Me encuentro dentro
de valle Baztán. El pueblo no viene al caso, podría ser cualquiera. Aunque
cualquiera nunca haya sido el calificativo apropiado para ninguna de estas parroquias
elegidas por las leyendas. Y llueve. Suave como en mayo. Cuando por aquí las
nubes tienen la costumbre de venir a curiosear entre el silencio y las voces
del pasado. Y jamás se marchan sin dejar un recuerdo que las empuje a volver
para no olvidar que estas fueron tierras de apagar hogueras. O eso cuentan los
del valle, estas gentes que siempre utilizan metáforas para guardarse una
realidad que esconde muchos más misterios.
La taberna es la de costumbre. A la
que recurro cuando hay alguien que me cita a las siete y media pero sé que no aparecerá
hasta las ocho. Ambos sabemos que no madrugo por él, que esa media hora es un
regalo que acepto porque huele a café de gente de bien, de esa que almuerza
cuando yo desayuno, y sobre la madera de la barra se derraman gotas de licor de
hierbas secretas. Extractos de esa planta llamada nopreguntes que se recoge
bajo un perdido árbol que se convirtió en amparo para esconderse del cielo, y que
a nadie le interesa dónde está, ni tampoco el árbol.

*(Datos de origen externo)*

(* ===== verification/Running.v ===== *)
(** * The running Relay

    The parts of a Relay together: the server, the Directory, the management plane, the
    private control link and its state file.  The goroutines of [main.go] and of the parts
    are the operations of this file, each with the calls of one part into another; the
    transitions of all parts interleave, and what the parts keep on their own holds for
    the whole Relay. *)

From S2P Require Import Prelude GoTime GoNet Text Sha256 Base64 Packet ControlAuth Identity Service Diagnostics Server Membership Send Relay Steps RelaySpec DirectoryWire Directory DirectorySpec DirectoryConfig PrivateControl PrivateState PrivateLink PrivateSpec SecretFiles PolicyFiles Management ManagementSpec ManagementGrants ManagementAnswers KeyFiles LinkStart Start.

Open Scope eff_scope.

Record relay_world := {
  rw_server : server; rw_directory : option directoryV3; rw_plane : option plane_world; rw_link : option privateControlLink;
  rw_file : option (list Z); rw_tick : nat
}.

Abbreviation running := (M relay_world output).

(** A Relay that has just started with a state file. *)
Definition started (r : relay) (file : option (list Z)) : relay_world :=
  {| rw_server := r_server r; rw_directory := r_directory r; rw_plane := quiet <$> r_management r; rw_link := r_link r;
     rw_file := file; rw_tick := 0 |}.

Definition set_rw_server (w : relay_world) (s : server) : relay_world :=
  {| rw_server := s; rw_directory := rw_directory w; rw_plane := rw_plane w; rw_link := rw_link w; rw_file := rw_file w; rw_tick := rw_tick w |}.
Definition set_rw_directory (w : relay_world) (d : directoryV3) : relay_world :=
  {| rw_server := rw_server w; rw_directory := Some d; rw_plane := rw_plane w; rw_link := rw_link w; rw_file := rw_file w; rw_tick := rw_tick w |}.
Definition set_rw_plane (w : relay_world) (p : plane_world) (tick : nat) : relay_world :=
  {| rw_server := rw_server w; rw_directory := rw_directory w; rw_plane := Some p; rw_link := rw_link w; rw_file := rw_file w; rw_tick := tick |}.

(** What the private control link works on. *)
Definition control_of (w : relay_world) (l : privateControlLink) : pc_world :=
  {| w_server := rw_server w; w_link := l; w_file := rw_file w; w_tick := rw_tick w |}.
Definition set_link_world (w : relay_world) (c : pc_world) : relay_world :=
  {| rw_server := w_server c; rw_directory := rw_directory w; rw_plane := rw_plane w; rw_link := Some (w_link c);
     rw_file := w_file c; rw_tick := w_tick c |}.

Section operations.
Context `{Entropy} `{RangeOrder} `{SliceSort} `{Environment} `{Ed25519} `{TicketJSON} `{GrantJSON}.
Context `{PrivateControlJSON} `{PrivateStateJSON} `{PrivateEnvironment}.
Context `{DirectoryEnvironment} `{DirectoryJSON} `{DirectoryPayloadJSON} `{AEAD}.
Context `{RFC3339} `{CursorJSON} `{Ed25519Keys} `{GrantMarshal}.

(** ** The parts *)

(** A goroutine of the link. *)
Definition on_control (m : control unit) : running unit :=
  fun w => match rw_link w with
           | None => (tt, w, [])
           | Some l => let '(_, c, os) := m (control_of w l) in (tt, set_link_world w c, os)
           end.

(** A handler of the server; what it publishes reaches the link. *)
Definition on_relay_server (m : handler unit) : running unit :=
  fun w => match rw_link w with
           | None => let '(_, s, os) := m (rw_server w) in (tt, set_rw_server w s, os)
           | Some l => on_control (on_server m) w
           end.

Esta vez es un palo porque algo han
oído y ya ha pasado demasiado tiempo como para no preguntar, y hoy insisten y
yo me vengo abajo que por eso he tardado en volver. La vida es un bolero, me dicen,
y a veces toca bailar con la fea. Y el Andrés, que ya se conoce el barrio por
el que anda la ausencia, me confirma que hay putadas de las que no se aprende,
de esas no. Que al final sacas la cabeza pero no sabes para qué. Y tiras
p´alante que es la mejor manera de huir, porque al pasado nadie le ganó una
batalla.
Al rato, sólo queda una mesa ocupada,
los otros llevan prisa pero él ya se hizo viejo. Que es como haber muerto pero
sin derecho a que hablen bien de ti. Me hace uno de esos gestos que no se le
escapan a ninguna atención y voy y me siento sin pedir permiso. Llevo suficientes
viejos en la memoria como para haber aprendido a cumplir en silencio. El
líquido que aún queda en su vaso tiene un color verde amarillento, como la
lejía, y seguramente sirva para lo mismo. No se llega hasta ciertas edades
limpiando los recuerdos con agua.
Al viejo le lagrimea un ojo, y a mí me
da por suponer que es el que utiliza para despreciar los amaneceres que llegarán
sin él; mientras, menea su cabeza y me suelta que soy un blando, igual que el
Andrés. No tiene pinta de ir a lo fácil, como los demás, esos deferentes que comparten
la puñalada, la que a ellos les roza pero sin dejar marca, con algún sucedáneo
de una palmadita en la espalda.
Sucede como con una guitarra, me
dice. Una cuerda que se rompe se puede sustituir, pero las canciones por las
que vibró aquella cuerda no se vuelven a bailar. Y uno tiene que elegir si se
queda con la guitarra o con la cuerda rota.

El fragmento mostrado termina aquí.